SUPPLIED DATA
(** *** Construction ([constructor] of [ImageOptimizerPlugin])

    The options given by the caller; [None] is a key that is absent, so
    that the default applies. A key that is present overrides the
    default, also with [undefined]. *)
Record user_options := UserOptions {
  user_outputDir : option jsval;
  user_publicPath : option jsval;
  user_formats : option (field string);
  user_quality : option jsval;
  user_sizes : option (field size_option);
  user_concurrency : option jsval;
  user_cacheTimeout : option jsval
}.

Definition no_options : user_options :=
  UserOptions None None None None None None None.

Definition defaults : options :=
  Options (VStr ".image-cache") (VStr "/images") (Arr ["webp"])
          (VNum (inject_Z 80))
          (Arr [SizeOption (VNum (inject_Z 640)) (VStr "sm");
                SizeOption (VNum (inject_Z 1024)) (VStr "md");
                SizeOption (VNum (inject_Z 1920)) (VStr "lg")])
          (VNum (inject_Z 4))
          (VNum (inject_Z (7 * 24 * 60 * 60 * 1000))).

(** [{ ...defaults, ...options }] *)
Definition merge (u : user_options) : options :=
  Options (default (outputDir defaults) (user_outputDir u))
          (default (publicPath defaults) (user_publicPath u))
          (default (formats defaults) (user_formats u))
          (default (quality defaults) (user_quality u))
          (default (sizes defaults) (user_sizes u))
          (default (concurrency defaults) (user_concurrency u))
          (default (cacheTimeout defaults) (user_cacheTimeout u)).

(** The constructor up to the creation of the queue: it returns the
    effective options, or the message of the error thrown. [PQueue]
    itself refuses a [concurrency] that is not a number from 1 up
    ([!(typeof c === "number" && c >= 1)]); past [validateOptions] that
    is the case of an explicit [undefined] and of [NaN]. *)
Definition construct (u : user_options) : string + options :=
  let o := merge u in
  match validateOptions o with
  | inl msg => inl msg
  | inr _ =>
      match concurrency o with
      | VUndefined =>
          inl "Expected `concurrency` to be a number from 1 and up, got `undefined` (undefined)"
      | VNaN =>
          inl "Expected `concurrency` to be a number from 1 and up, got `NaN` (number)"
      | _ => inr o
      end
  end.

EXERCISE DIRECTIONS
Your answer should be the lines from the one containing "let o := merge u in" through the last line of the records, repeated exactly and with nothing added.

EXERCISE RESULT
  let o := merge u in
  match validateOptions o with
  | inl msg => inl msg
  | inr _ =>
      match concurrency o with
      | VUndefined =>
          inl "Expected `concurrency` to be a number from 1 and up, got `undefined` (undefined)"
      | VNaN =>
          inl "Expected `concurrency` to be a number from 1 and up, got `NaN` (number)"
      | _ => inr o
      end
  end.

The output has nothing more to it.